__Try it__
The required output is the exact run of lines below that opens at the line with "(** The fixed" and closes at the line with "Definition choose_lease (w".

__Stored data__
- Opening Delimiter -
(** The declaration of the client's host, and the lease for its fixed address. *)
Definition find_fixed (p : packet_t) (share : positive) : outcome (packet_t * option lease * ptr) :=
  r ← match options p !! DHO_DHCP_CLIENT_IDENTIFIER with
      | Some id =>
        match host_uid_hash C !! id with
        | Some hp => f ← mockup_lease share hp; Ret (set_known p, f, match f with Some _ => None | None => Some hp end)
        | None => Ret (p, None, None)
        end
      | None => Ret (p, None, None)
      end;
  match r with
  | (p, None, None) =>
    h ← hardware_of p;
    match match host_hw_addr_hash C !! h with Some hp => Some hp | None => find_hosts_by_option C p end with
    | Some hp => f ← mockup_lease share hp; Ret (set_known p, f, Some hp)
    | None => Ret (p, None, None)
    end
  | _ => Ret r
  end.

Definition fo_lease (l : lease) : FailoverLease.lease :=
  FailoverLease.Lease (binding_state l) (desired_binding_state l) (rewind_binding_state l) (ends l) (tsfp l) (cltt l)
    (match uid l with Some (_, u) => u | None => [] end) (hardware_addr l).

Definition fo_peer (f : peer_t) (b : option (list Z) * Z) : FailoverLease.peer_t :=
  FailoverLease.Peer (i_am f) (service_state f) (me_stos f) (mclt f) b.1 b.2.

(** Whether the server may give the lease to any client. *)
Definition may_reallocate (w : db) (l : lease) : outcome bool :=
  FailoverLease.lease_mine_to_reallocate (cur_time W) (fo_lease l) (option_map (fun f => fo_peer f (None, 0)) (peer_of w l)).

Definition network_of (l : lease) : outcome positive :=
  match subnet l with Some s => t ← get_subnet s; Ret (network t) | None => Undef end.

Definition pool_denied (p : packet_t) (l : lease) : outcome bool :=
  match pool l with Some q => m ← get_permits q; Ret (denied (cur_time W) p m) | None => Undef end.

(** A client identifier that is not the one of the lease. *)
Definition other_uid (id : option (list Z)) (u : list Z) : bool := bool_decide (id <> Some u).

(** Whether the lease names another client. *)
Definition other_client (id : option (list Z)) (h : list Z) (l : lease) : bool :=
  match uid l with Some (_, u) => other_uid id u | None => bool_decide (hardware_addr l <> h) end.

Definition available (l : lease) : bool := bool_decide (binding_state l = FTS_FREE) || bool_decide (binding_state l = FTS_BACKUP).

Definition release_if (b : bool) (w : db) (x : positive) : outcome db := if b then release_lease W w x else Ret w.

(** Active, last active, or free to be given away. *)
Definition extensible (w : db) (l : lease) : outcome bool :=
  if bool_decide (binding_state l <> FTS_ACTIVE) && bool_decide (rewind_binding_state l <> FTS_ACTIVE) then may_reallocate w l else Ret true.

(** The first lease with the client identifier that can be used. *)
Fixpoint uid_loop (fuel : nat) (w : db) (p : packet_t) (share : positive) (x : ptr) : outcome (db * ptr) :=
  match x with
  | None => Ret (w, None)
  | Some x =>
    match fuel with
    | O => Undef
    | S fuel =>
      let do_release := unset_address (ciaddr p) in
      l ← get w x;
      e ← extensible w l;
      if negb e then w ← release_if do_release w x; uid_loop fuel w p share (n_uid l)
      else
        n ← network_of l;
        if bool_decide (n <> share) then uid_loop fuel w p share (n_uid l)
        else
          d ← pool_denied p l;
          if (d : bool) then w ← release_if do_release w x; uid_loop fuel w p share (n_uid l)
          else Ret (w, Some x)
    end
  end.

(** The first lease with the hardware address that can be used. *)
Fixpoint hw_loop (fuel : nat) (w : db) (p : packet_t) (share : positive) (id : option (list Z)) (x : ptr) : outcome (db * ptr) :=
  match x with
  | None => Ret (w, None)
  | Some x =>
    match fuel with
    | O => Undef
    | S fuel =>
      l ← get w x;
      e ← extensible w l;
      if negb e || (negb (available l) && match uid l with Some (_, u) => other_uid id u | None => false end) then hw_loop fuel w p share id (n_hw l)
      else
        n ← network_of l;
        if bool_decide (n <> share) then hw_loop fuel w p share id (n_hw l)
        else
          d ← pool_denied p l;
          if (d : bool) then w ← release_if (unset_address (ciaddr p)) w x; l ← get w x; hw_loop fuel w p share id (n_hw l)
          else Ret (w, Some x)
    end
  end.

(** What [find_lease] has found so far. *)
Record found : Type := Found { uid_lease : ptr; hw_lease : ptr; ip_lease : ptr; fixed : option lease; ours : bool }.

Definition set_ip (x : ptr) (s : found) : found := Found (uid_lease s) (hw_lease s) x (fixed s) (ours s).
Definition set_uid_lease (x : ptr) (s : found) : found := Found x (hw_lease s) (ip_lease s) (fixed s) (ours s).
Definition set_hw_lease (x : ptr) (s : found) : found := Found (uid_lease s) x (ip_lease s) (fixed s) (ours s).
Definition set_fixed (f : option lease) (s : found) : found := Found (uid_lease s) (hw_lease s) (ip_lease s) f (ours s).
Definition set_ours (b : bool) (s : found) : found := Found (uid_lease s) (hw_lease s) (ip_lease s) (fixed s) b.

(** The lease with the address: not one of another network, nor one that another client
    has or may still have, nor one that is not to be offered. *)
Definition check_ip (w : db) (p : packet_t) (share : positive) (id : option (list Z)) (h : list Z) (s : found) : outcome found :=
  match ip_lease s with
  | None => Ret s
  | Some x =>
    l ← get w x;
    n ← network_of l;
    let s := set_ours true s in
    if bool_decide (n <> share) then Ret (set_ip None s)
    else if other_client id h l && negb (available l) then
      Ret (set_ip None (if bool_decide (binding_state l <> FTS_ACTIVE) then set_ours false s else s))
    else if bool_decide (uid_lease s <> None) || bool_decide (hw_lease s <> None) then
      e ← extensible w l;
      Ret (if negb e && (packet_type p =? DHCPDISCOVER) then set_ip None s else s)
    else Ret s
  end.

(** The client has the lease with the address and another one with its identifier. *)
Definition settle_duplicates (w : db) (p : packet_t) (share : positive) (id : option (list Z)) (s : found) : outcome (db * found) :=
  match ip_lease s with
  | None => Ret (w, s)
  | Some x =>
    l ← get w x;
    match uid l with
    | Some (_, u) =>
      if bool_decide (binding_state l = FTS_ACTIVE) && bool_decide (Some x <> uid_lease s) then
        ws ← match uid_lease s with
             | Some y =>
               if negb (other_uid id u) then
                 ly ← get w y;
                 n ← network_of ly;
                 w ← release_if (bool_decide (binding_state ly = FTS_ACTIVE) && unset_address (ciaddr p) && bool_decide (n = share) && (packet_type p =? DHCPREQUEST)) w y;
                 Ret (w, set_uid_lease (Some x) s)
               else Ret (w, s)
             | None => Ret (w, s)
             end;
        let '(w, s) := ws in
        let s := if packet_type p =? DHCPREQUEST then set_fixed None s else s in
        Ret (w, if bool_decide (Some x <> uid_lease s) then set_ip None s else s)
      else Ret (w, s)
    | None => Ret (w, s)
    end
  end.

(** The same lease is kept once; a fixed address goes before a requested one. *)
Definition drop_extra (p : packet_t) (s : found) : found :=
  let s := match fixed s with Some _ => if packet_type p =? DHCPREQUEST then set_ip None s else s | None => s end in
  let s := if bool_decide (hw_lease s <> None) && bool_decide (hw_lease s = uid_lease s) then set_hw_lease None s else s in
  let s := if bool_decide (ip_lease s <> None) && bool_decide (ip_lease s = hw_lease s) then set_hw_lease None s else s in
  if bool_decide (ip_lease s <> None) && bool_decide (ip_lease s = uid_lease s) then set_uid_lease None s else s.

(** The client may use the lease; otherwise it is released, when [r] allows it. *)
Definition check_permit (w : db) (p : packet_t) (x : ptr) (r : lease -> bool) : outcome (db * ptr) :=
  match x with
  | None => Ret (w, None)
  | Some y =>
    l ← get w y;
    d ← pool_denied p l;
    if (d : bool) then w ← release_if (unset_address (ciaddr p) && r l) w y; Ret (w, None) else Ret (w, x)
  end.

Definition check_permits (w : db) (p : packet_t) (s : found) : outcome (db * found) :=
  r ← check_permit w p (ip_lease s) (fun l => bool_decide (binding_state l = FTS_ACTIVE)); let '(w, ip) := r in
  r ← check_permit w p (uid_lease s) (fun _ => true); let '(w, u) := r in
  r ← check_permit w p (hw_lease s) (fun _ => true); let '(w, h) := r in
  Ret (w, Found u h ip (fixed s) (ours s)).

Definition uid_octets (l : lease) : list Z := match uid l with Some (_, u) => u | None => [] end.
Definition uid_len (l : lease) : Z := Zlen (uid_octets l).

(** A lease that is chosen loses the host that it had. *)
Definition choose (w : db) (x : positive) : outcome (db * option target) := w ← put w x (set_host None); Ret (w, Some (Dynamic x)).

(** The fixed address, or else the lease with the address, the client identifier or the
    hardware address. *)
Definition choose_lease (w : db) (p : packet_t) (id : option (list Z)) (s : found) : outcome (db * option target * ptr) :=
  let free := unset_address (ciaddr p) in
  let t := option_map Fixed (fixed s) in
  r ← match ip_lease s, t with
      | Some x, Some _ => w ← release_if free w x; Ret (w, t, None)
      | Some x, None => r ← choose w x; Ret (r, Some x)
      | None, _ => Ret (w, t, None)
      end;
  let '(w, t, ip) := r in
  r ← match uid_lease s, t with
      | Some x, Some _ => l ← get w x; w ← release_if (free && (packet_type p =? DHCPREQUEST) && bool_decide (binding_state l = FTS_ACTIVE)) w x; Ret (w, t)
      | Some x, None => choose w x
      | None, _ => Ret (w, t)
      end;
  let '(w, t) := r in
  r ← match hw_lease s, t with
      | Some x, None =>
        l ← get w x;
        if (uid_len l =? 0) || match id with Some i => negb (other_uid (Some i) (uid_octets l)) | None => packet_type p =? 0 end
        then choose w x else Ret (w, t)
      | _, _ => Ret (w, t)
      end;
  let '(w, t) := r in Ret (w, t, ip).

(** The first host of the chain that has no fixed address. *)
Fixpoint plain_host (fuel : nat) (hp : ptr) : outcome ptr :=
  match hp with
  | None => Ret None
  | Some h =>
    match fuel with
    | O => Undef
    | S fuel => H ← get_host h; match fixed_addr H with None => Ret (Some h) | Some _ => plain_host fuel (n_ipaddr H) end
    end
  end.

(** The declaration of the host is kept with an active lease. *)
Definition keep_host (w : db) (host : ptr) (t : option target) : outcome db :=
  match t, host with
  | Some (Dynamic x), Some hp =>
    h ← plain_host (size (hosts C)) (Some hp);
    l ← get w x;
    match h with Some h => if bool_decide (binding_state l = FTS_ACTIVE) then put w x (set_host (Some h)) else Ret w | None => Ret w end
  | _, _ => Ret w
  end.

(** An abandoned lease is for a client that asks for it. *)
Definition reclaim (w : db) (p : packet_t) (ip : ptr) (t : option target) (ours : bool) : outcome (option target * bool) :=
  match t with
  | Some (Dynamic x) =>
    l ← get w x;
    Ret (if bool_decide (binding_state l = FTS_ABANDONED) && negb (bool_decide (Some x = ip) && (packet_type p =? DHCPREQUEST)) then (None, true) else (t, ours))
  | _ => Ret (t, ours)
  end.

(** Whether the peer has leases that it can give to the client. *)
Fixpoint peer_has (w : db) (l : list positive) : outcome bool :=
  match l with
  | [] => Ret false
  | q :: l =>
    P ← get_pool w q;
    if match pool_peer w P with
       | Some f => match i_am f with primary => negb (backup_leases P =? 0) | secondary => negb (free_leases P =? 0) end
       | None => false
       end
    then Ret true else peer_has w l
  end.

Definition REQUEST_mismatch (p : packet_t) (cip : option (list Z)) (f : option lease) : bool :=
  match f with Some f => (packet_type p =? DHCPREQUEST) && bool_decide (cip <> Some (ip_addr f)) | None => false end.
- Closing Delimiter -
__The completed task__
(** The fixed address, or else the lease with the address, the client identifier or the
    hardware address. *)
Definition choose_lease (w : db) (p : packet_t) (id : option (list Z)) (s : found) : outcome (db * option target * ptr) :=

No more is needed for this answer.